INSERT INTO example VALUES (1,"Richard","Hernandez","Brownsville"),\
(2,"Mary","Barrett","Littleton"),\
(3,"Ann","Smith","Caguas"),\
(4,"Mary","Jones","San Marcos"),\
(5,"Robert","Hudson","Caguas");

And let’s go to the terminal where kafka-console-consumer is active and see what happens. As we can see below, the message of the change was received by the consumer as key-value. You will see that you receive messages for the 5 records we added.

Let’s examine the message (value) above with JSON Crack. What really interests us here is the information under the payload. As we can see in Figure-10, we have captured the change in the database before and after.
– before : Current status of the record
– after: The status of the record after the change
– op: Type of operation performed (c: insert, u: update, d: delete)
– ts_ms: Time information of the change

Let’s try to update the data, for example, let’s say the city information of our customer number 1 has changed.

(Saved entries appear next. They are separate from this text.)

(** Reading the detail of a routine gives back the parameters it was
    written from: names with types - a type may hold commas inside of brackets and
    quotes - and names without type. *)
Theorem detail_roundtrip ps : Forall parameterOk ps → parseRoutineParameterDetail (Some (showDetail ps)) = ps.
Proof.
  intros Hps. unfold parseRoutineParameterDetail, showDetail. cbn [default from_option id].
  rewrite join_segments. set (W := written (showSegments ps)). set (text := LPAREN :: W ++ [RPAREN]).
  pose proof (showSegments_argument ps Hps) as Hargs.
  assert (Htext : solid text).
  { split; [by exists LPAREN, (W ++ [RPAREN])|by exists (LPAREN :: W), RPAREN]. }
  assert (Hlen : length text - 1 = 1 + length W) by (subst text; cbn; rewrite length_app; cbn; lia).
  assert (Hstrip : stripOuterParentheses (trim text) = trim W).
  { rewrite trim_solid_id by done. unfold stripOuterParentheses.
    replace (startsWithChar LPAREN text) with true by done.
    replace (endsWithChar RPAREN text) with true
      by (symmetry; apply bool_decide_eq_true_2; subst text; by rewrite app_comm_cons, last_snoc).
    cbn [negb orb]. rewrite bool_decide_eq_true_2.
    - rewrite Hlen. subst text. cbn [Nat.add take drop]. by rewrite take_app_length.
    - rewrite Hlen. apply (findMatching_argument false [] W []). by apply argument_written. }
  rewrite Hstrip. destruct ps as [|p ps]; [done|].
  assert (HW : solid W) by (subst W; rewrite <-join_segments; by apply join_solid).
  rewrite trim_solid_id by done. pose proof (solid_not_nil _ HW). destruct W as [|c w] eqn:E; [done|]. rewrite <-E. subst W.
  rewrite splitTopLevel_written by done. by apply showSegments_parse.
Qed.

(** [(id:int, price:numeric(10, 2), note)]. *)
Definition demoParameters : list ParsedRoutineParameter :=
  [mkParameter (js "id") (Some (js "int")); mkParameter (js "price") (Some (js "numeric(10, 2)")); mkParameter (js "note") None].

Lemma solid_check t :
  match head t, last t with Some c, Some d => negb (is_space c) && negb (is_space d) | _, _ => false end = true → solid t.
Proof.
  destruct (head t) as [c|] eqn:Eh; [|done]. destruct (last t) as [d|] eqn:El; [|done]. intros [Hc Hd]%andb_true_iff.
  apply negb_true_iff in Hc, Hd. apply head_Some in Eh as [t' ->]. apply last_Some in El as [u El].
  split; [by exists c, t'|by exists u, d].
Qed.

Lemma demoParameters_ok : Forall parameterOk demoParameters.
Proof.
  repeat apply Forall_cons_2; [| | |apply Forall_nil_2]; split_and!; cbn [parsedName parsedType].
  all: try (apply solid_check; reflexivity).
  all: try (apply indexOf_None; vm_compute; reflexivity).
  all: try (plain_characters; fail).
  - split; [apply solid_check; reflexivity|plain_characters].
  - split; [apply solid_check; reflexivity|]. do 7 (apply argument_char; [reflexivity|reflexivity|discriminate|]).
    apply (argument_group true LPAREN (js "10, 2") RPAREN []); [by left|plain_characters|plain_characters].
  - repeat apply Forall_cons_2; reflexivity || apply Forall_nil_2.
Qed.

Lemma detail_roundtrip_witness :
  Forall parameterOk demoParameters ∧ showDetail demoParameters = js "(id:int, price:numeric(10, 2), note)" ∧
  parseRoutineParameterDetail (Some (showDetail demoParameters)) = demoParameters.
Proof.
  split; [exact demoParameters_ok|]. split; [vm_compute; reflexivity|]. apply detail_roundtrip. exact demoParameters_ok.
Defined.

(** ** The innermost call *)

(** [call] is a call around the cursor: its parentheses match. *)
Definition encloses (line : jstr) (cursorIndex : nat) (call : CallRange) : Prop :=
  line !! openIndex call = Some LPAREN ∧ findMatchingParenthesis line (openIndex call) = Some (closeIndex call) ∧
  openIndex call ≤ cursorIndex ≤ closeIndex call + 1.

(** One of the names stands before the parenthesis, with white space between. *)
Definition named (line : jstr) (names : list jstr) (call : CallRange) : Prop :=
  ∃ name gap, name ∈ names ∧ blank gap ∧
    startsWith (toLowerCase name) (drop (nameIndex call) (toLowerCase line)) = true ∧
    openIndex call = nameIndex call + length name + length gap ∧
    take (length gap) (drop (nameIndex call + length name) line) = gap.

Lemma openParenthesisFrom_spec text : ∀ i j,
  openParenthesisFrom i text = Some j →
  ∃ gap rest, text = gap ++ LPAREN :: rest ∧ blank gap ∧ j = i + length gap.
Proof.
  induction text as [|c text IH]; intros i j; cbn; [done|]. destruct (is_space c) eqn:Ec.
  - intros (gap & rest & -> & Hgap & ->)%IH. exists (c :: gap), rest. split_and!; [done|by constructor|cbn; lia].
  - destruct (N.eqb_spec c LPAREN) as [-> |]; [|done]. intros [= <-]. exists [], text. split_and!; [done|constructor|cbn; lia].
Qed.

Lemma indexOfFrom_spec name text : ∀ i j,
  indexOfFrom name i text = Some j → i ≤ j ∧ startsWith name (drop (j - i) text) = true.
Proof.
  induction text as [|c text IH]; intros i j; cbn [indexOfFrom]; destruct (startsWith _ _) eqn:E; try done.
  - intros [= <-]. by rewrite Nat.sub_diag.
  - intros [= <-]. by rewrite Nat.sub_diag.
  - intros [H1 H2]%IH. split; [lia|]. by replace (j - i) with (S (j - S i)) by lia.
Qed.

Lemma callAt_spec line cursorIndex name i call :
  callAt line cursorIndex name i = Some call →
  nameIndex call = i ∧ encloses line cursorIndex call ∧
  ∃ gap, blank gap ∧ openIndex call = i + length name + length gap ∧ take (length gap) (drop (i + length name) line) = gap.
Proof.
  unfold callAt, getNextOpenParenthesisIndex. destruct (openParenthesisFrom _ _) as [o|] eqn:Eo; [|done].
  cbn [mbind option_bind]. destruct (findMatchingParenthesis line o) as [close|] eqn:Ec; [|done]. cbn [mbind option_bind].
  destruct ((o <=? cursorIndex) && _) eqn:E; [|done]. intros [= <-]. to_prop.
  apply openParenthesisFrom_spec in Eo as (gap & rest & Htext & Hgap & Ho).
  split; [done|]. unfold encloses. cbn [openIndex closeIndex]. split_and!.
  - rewrite Ho, <-lookup_drop, Htext. by apply list_lookup_middle.
  - done.
  - by apply Nat.leb_le.
  - by apply Nat.leb_le.
  - exists gap. split_and!; [done|done|]. by rewrite Htext, take_app_length.
Qed.

Lemma callsOf_spec line cursorIndex name call : ∀ fuel from,
  call ∈ callsOf fuel line cursorIndex name from → encloses line cursorIndex call ∧ named line [name] call.
Proof.
  induction fuel as [|fuel IH]; intros from; cbn [callsOf]; [by intros ?%not_elem_of_nil|].
  destruct (from <? _); [|by intros ?%not_elem_of_nil].
  destruct (indexOfFrom _ _ _) as [i|] eqn:Ei; [|by intros ?%not_elem_of_nil].
  apply indexOfFrom_spec in Ei as [Hle Hi]. rewrite drop_drop in Hi. replace (from + (i - from)) with i in Hi by lia.
  intros [Hc|Hc]%elem_of_app; [|by eapply IH]. destruct (callAt _ _ _ _) as [call'|] eqn:Ec; [|by apply not_elem_of_nil in Hc].
  apply list_elem_of_singleton in Hc as ->. apply callAt_spec in Ec as (<- & He & gap & Hgap & Ho & Ht). split; [done|].
  exists name, gap. split_and!; [by apply list_elem_of_singleton|done..].
Qed.

Lemma nearestCall_spec line cursorIndex : ∀ n,
  n ≤ S cursorIndex →
  match nearestCallBelow line cursorIndex n with
  | Some call => encloses line cursorIndex call ∧ openIndex call < n ∧
                 ∀ call', encloses line cursorIndex call' → openIndex call' < n → openIndex call' ≤ openIndex call
  | None => ∀ call', encloses line cursorIndex call' → n ≤ openIndex call'
  end.
Proof.
  induction n as [|i IH]; intros Hn; cbn [nearestCallBelow]; [intros; lia|]. specialize (IH ltac:(lia)).
  assert (Hskip : (∀ call', encloses line cursorIndex call' → openIndex call' ≠ i) →
    match nearestCallBelow line cursorIndex i with
    | Some call => encloses line cursorIndex call ∧ openIndex call < S i ∧
                   ∀ call', encloses line cursorIndex call' → openIndex call' < S i → openIndex call' ≤ openIndex call
    | None => ∀ call', encloses line cursorIndex call' → S i ≤ openIndex call'
    end).
  { intros Hne. destruct (nearestCallBelow line cursorIndex i) as [call|].
    - destruct IH as (H1 & H2 & H3). split_and!; [done|lia|]. intros call' He Hlt. specialize (Hne _ He). apply H3; [done|lia].
    - intros call' He. specialize (IH _ He). specialize (Hne _ He). lia. }
  case_bool_decide as Hopen; [|apply Hskip; intros call' (Hl & _) E; congruence].
  destruct (findMatchingParenthesis line i) as [close|] eqn:Ec; [|apply Hskip; intros call' (_ & Hm & _) E; congruence].
  destruct (Nat.leb_spec cursorIndex (close + 1)) as [Hle|Hgt].
  - split_and!; [|cbn; lia|cbn; lia]. unfold encloses. cbn. split_and!; [done..|lia|lia].
  - apply Hskip. intros call' (_ & Hm & _ & Hcur) E. rewrite E, Ec in Hm. injection Hm as Hm. lia.
Qed.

UPDATE example SET customerCity = 'Ocean Drive' WHERE customerId = 1;

When we examine the last message sent to Kafka-console-consumer, we can see that the update process is reflected as before-after.

Finally, let’s do a delete operation. What we need to pay attention to here is that when a record is deleted, two messages with the same “key” are sent and the “value” part of the second message has the value “null”. This record acts as a token for Kafka. (This means data with the key can be deleted by “log compaction“)

DELETE FROM example WHERE customerId = 1;

As we come to the end of our article, I would like to express my admiration for Kafka and Debezium, which I find really effective regarding CDC. As we saw above, thanks to these tools, we were able to capture the changes in the database and retrieve the before-after status and other necessary metadata simultaneously. Of course, how we use this feature will vary depending on our business needs.

I hope you enjoyed this application as much as I did. See you in new posts.✌️